Un equipo de investigadores de la Escuela Politécnica
Federal de Lausana (EPFL) de Suiza ha demostrado por primera vez la existencia de una correlación entre el
trauma psicológico y cambios concretos y perdurables en el cerebro, unos
cambios que, además, estarían vinculados con el comportamiento agresivo.
Los científicos analizarán ahora si tratamientos específicos podrían revertir
esta transformación del cerebro, gracias a su plasticidad.
Es bien sabido que muchos individuos violentos han
sufrido traumas psicológicos durante la infancia. Algunas de estas personas
también presentan alteraciones en la corteza orbitofrontal (COF). Pero, ¿existe
una relación entre estos cambios físicos en el cerebro y una infancia
psicológicamente traumática? ¿Pueden las experiencias modificar la estructura
física del cerebro?
Un equipo de investigadores de la Escuela Politécnica
Federal de Lausana (EPFL), ha
demostrado por primera vez una correlación entre el trauma psicológico y
cambios concretos en el cerebro, a su vez vinculados con el comportamiento
agresivo.
En ratas, la experiencia de un trauma pre-adolescente
produce un comportamiento agresivo acompañado por cambios estructurales y
funcionales del cerebro, los mismos observados en seres humanos violentos. En
otras palabras, las
heridas psicológicas sufridas en la infancia dejan una huella biológica
duradera, que persiste en el cerebro adulto. Los resultados de esta
investigación han aparecido publicados en el número de enero de la revista
Translational Psychiatry. “Esta investigación demuestra que las personas expuestas a un trauma en la niñez
no sólo sufren psicológicamente, sino que además padecen alteraciones
cerebrales”. Explica Sandi directora del Laboratorio EPFL de Genética
del Comportamiento y directora del Instituto Brain Mind.
“Esto
añade una dimensión adicional a las consecuencias del abuso, y obviamente tiene
implicaciones científicas, terapéuticas y sociales” Añade la investigadora
en un comunicado de la EPFL. Los investigadores consiguieron desentrañar las
bases biológicas de la violencia estudiando a un grupo de ratas macho, que
fueron expuestas a situaciones psicológicamente estresantes durante su
juventud.
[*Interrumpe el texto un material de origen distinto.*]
(** * Verification model of the experiment-tracking utilities

  Shallow embedding of [src/utils/configs.py], [src/utils/configs_provider.py]
  and [src/utils/experiment_logger.py].

  Python objects are modelled by value; calls into the tracking SDK, the
  logger sink and the filesystem are modelled by explicit state passing over
  a [World] that records every call in order.  Exceptions are values of an
  error type and the state is kept when one is raised, as in Python. *)

From Stdlib Require Import ZArith String Ascii List Lia.
From stdpp Require Import base option list strings gmap.

Local Open Scope string_scope.
Local Open Scope Z_scope.

Set Warnings "-register-all".

(** ** Python values *)

Module Py.

(** The classes [isinstance] is asked about, and the classes of the values
    that reach [log_dict]. *)
Inductive Class : Type :=
| c_object | c_int | c_bool | c_float | c_str | c_NoneType | c_list | c_dict
| c_other (name : string).

(** A float is carried by its [repr]; no arithmetic is done on it. *)
Inductive Value : Type :=
| VNone
| VBool (b : bool)
| VInt (z : Z)
| VFloat (repr : string)
| VStr (s : string)
| VList (items : list Value)
| VDict (items : list (string * Value))
| VObject (cls : string).

Definition type (v : Value) : Class :=
  match v with
  | VNone => c_NoneType
  | VBool _ => c_bool
  | VInt _ => c_int
  | VFloat _ => c_float
  | VStr _ => c_str
  | VList _ => c_list
  | VDict _ => c_dict
  | VObject c => c_other c
  end.

(** The direct base class: [bool.__bases__ == (int,)], every other class
    here derives from [object] directly. *)
Definition base (c : Class) : option Class :=
  match c with
  | c_object => None
  | c_bool => Some c_int
  | _ => Some c_object
  end.

Definition class_eqb (c d : Class) : bool :=
  match c, d with
  | c_object, c_object | c_int, c_int | c_bool, c_bool | c_float, c_float
  | c_str, c_str | c_NoneType, c_NoneType | c_list, c_list | c_dict, c_dict => true
  | c_other a, c_other b => String.eqb a b
  | _, _ => false
  end.

(** [issubclass c d]: walk the chain of bases, which has length at most 3. *)
Fixpoint issubclass_fuel (fuel : nat) (c d : Class) : bool :=
  class_eqb c d ||
  match fuel with
  | O => false
  | S fuel' =>
      match base c with
      | Some b => issubclass_fuel fuel' b d
      | None => false
      end
  end.

Definition issubclass (c d : Class) : bool := issubclass_fuel 3 c d.

(** [isinstance(v, (c1, ..., cn))]. *)
Definition isinstance (v : Value) (classes : list Class) : bool :=
  existsb (issubclass (type v)) classes.

End Py.

Import Py.

(** A Python [dict] with string keys, in insertion order. *)
Definition Dict : Type := list (string * Value).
Después de observar que estas experiencias llevaron a las ratas a un comportamiento agresivo en
la edad adulta, los científicos examinaron lo que ocurría en el cerebro
de estos animales, con el fin de determinar si el período traumático había
dejado o no una huella duradera.
“En
una situación social difícil, la corteza orbitofrontal de un individuo sano se
activa, con el fin de inhibir los impulsos agresivos y de mantener una
interacción normal”, explica Sandi.
“Pero en las ratas que estudiamos, nos dimos cuenta de que
había muy poca activación de la corteza orbitofrontal. Esto, a su vez, redujo
su capacidad para moderar sus impulsos negativos. Además, esta reducción de la
activación vino acompañada por la sobreactivación de la amígdala, una región
del cerebro que está implicada en las reacciones emocionales”.
“Otros
investigadores especializados en el estudio del cerebro de los humanos
violentos ya habían observado el mismo déficit en la activación orbitofrontal,
así como la misma y simultánea inhibición reducida de los impulsos agresivos.
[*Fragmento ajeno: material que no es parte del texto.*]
Lemma refresh_is_all_or_nothing_witness :
  refreshBalances (Sample.proxies (js "dev")) (Some (js "userA")) (Some (js "userB"))
    (Some (js "dev"))
  = (Throw (ErrorObj (js "Unable to fetch SOL balance.")),
     [allLabels (js "Loading..."); allLabels (js "Error")]).
Proof.
  assert (js "userA" <> []) as Ha by discriminate.
  assert (js "userB" <> []) as Hb by discriminate.
  assert (js "dev" <> []) as Hd by discriminate.
  destruct (refreshBalances (Sample.proxies (js "dev")) (Some (js "userA"))
              (Some (js "userB")) (Some (js "dev"))) as [out sets] eqn:Hrun.
  destruct (refresh_is_all_or_nothing _ _ _ _ _ _ Ha Hb Hd Hrun)
    as [[aSol [bSol [dSol [aUsdc [bUsdc [dUsdc [_ [_ [H3 _]]]]]]]]]|[e [-> [-> Hin]]]].
  - vm_compute in H3. discriminate H3.
  - vm_compute in Hin.
    repeat (destruct Hin as [Hin|Hin]; [first [discriminate Hin | injection Hin as <-]|]);
      [reflexivity|destruct Hin].
Defined.

Lemma watch_loading cfg s : watchUSDCBalance (Some (js "Loading...")) cfg s = s.
Proof. reflexivity. Qed.

Lemma watch_error cfg s :
  watchUSDCBalance (Some (js "Error")) cfg s = setHasInsufficientUSDC s true.
Proof. reflexivity. Qed.

(** X16.  After a refresh that failed, whichever lookup it was, the
    gate effect sets the insufficient-USDC flag without changing the status
    shown, and the transfer handler then refuses: it reports an error and
    makes no call, whatever the wallets and the amount. *)
Theorem failed_refresh_blocks_the_transfer (p : Proxies) a b d e sets cfg (s : AppState) :
  refreshBalances p a b d = (Throw e, sets) ->
  hasInsufficientUSDC (gateAfter cfg sets s) = true
  /\ status (gateAfter cfg sets s) = status s
  /\ forall w deps amount st,
       snd (handleTransferUSDC w deps amount (gateAfter cfg sets s) st) = st
       /\ status_type (status (fst (handleTransferUSDC w deps amount (gateAfter cfg sets s) st)))
          = errorStatus.
Proof.
  unfold refreshBalances.
  destruct (_ || _); [discriminate|].
  destruct (Promise_all _ _) as [vals|e'].
  { destruct vals as [|v1 [|v2 [|v3 [|v4 [|v5 [|v6 [|v7 vals]]]]]]]; discriminate. }
  intros H. injection H as -> <-.
  unfold gateAfter. cbn [fold_left allLabels userAUsdcLabel userA usdc].
  rewrite watch_loading, watch_error.
  split; [reflexivity|]. split; [reflexivity|].
  intros w deps amount st. unfold handleTransferUSDC.
  destruct (negb _); [split; reflexivity|].
  cbn [hasInsufficientUSDC setHasInsufficientUSDC]. split; reflexivity.
Qed.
Es asombroso; no esperábamos encontrar estos niveles de similitud”, afirma
Sandi.
Los
antidepresivos y la plasticidad cerebral
Los científicos también midieron los cambios en la
expresión de ciertos genes en el cerebro. Se centraron en los genes que se sabe
están involucrados en comportamientos agresivos, para los que existen
polimorfismos (variantes genéticas) que predisponen a sus portadores a una
actitud agresiva. Se analizó si el estrés psicológico experimentado por las
ratas causaba una modificación en la expresión de estos genes.
“Hemos descubierto que el nivel de expresión del gen MAOA
aumentó en la corteza prefrontal”, explica la investigadora. Esta alteración fue vinculada a
un cambio epigenético; en otras palabras, la experiencia traumática terminó
provocando una modificación a largo plazo de la expresión de este gen.
Finalmente, los investigadores trataron de ver si un
inhibidor del gen MAOA, en este caso un antidepresivo, podía revertir el
aumento en el comportamiento agresivo de las ratas, inducido por el estrés
juvenil. El tratamiento fue eficaz. El equipo concentrará ahora sus esfuerzos
en tratar de entender mejor estos mecanismos, en explorar si existe un
tratamiento que pudiera revertir estos cambios en el cerebro y, sobre todo, en
tratar de arrojar luz sobre el efecto de la composición genética en la
vulnerabilidad hacia el desarrollo de la agresividad.
Por
otra parte, “esta investigación también podría revelar la capacidad de los
antidepresivos de renovar la plasticidad cerebral”, concluye Sandi.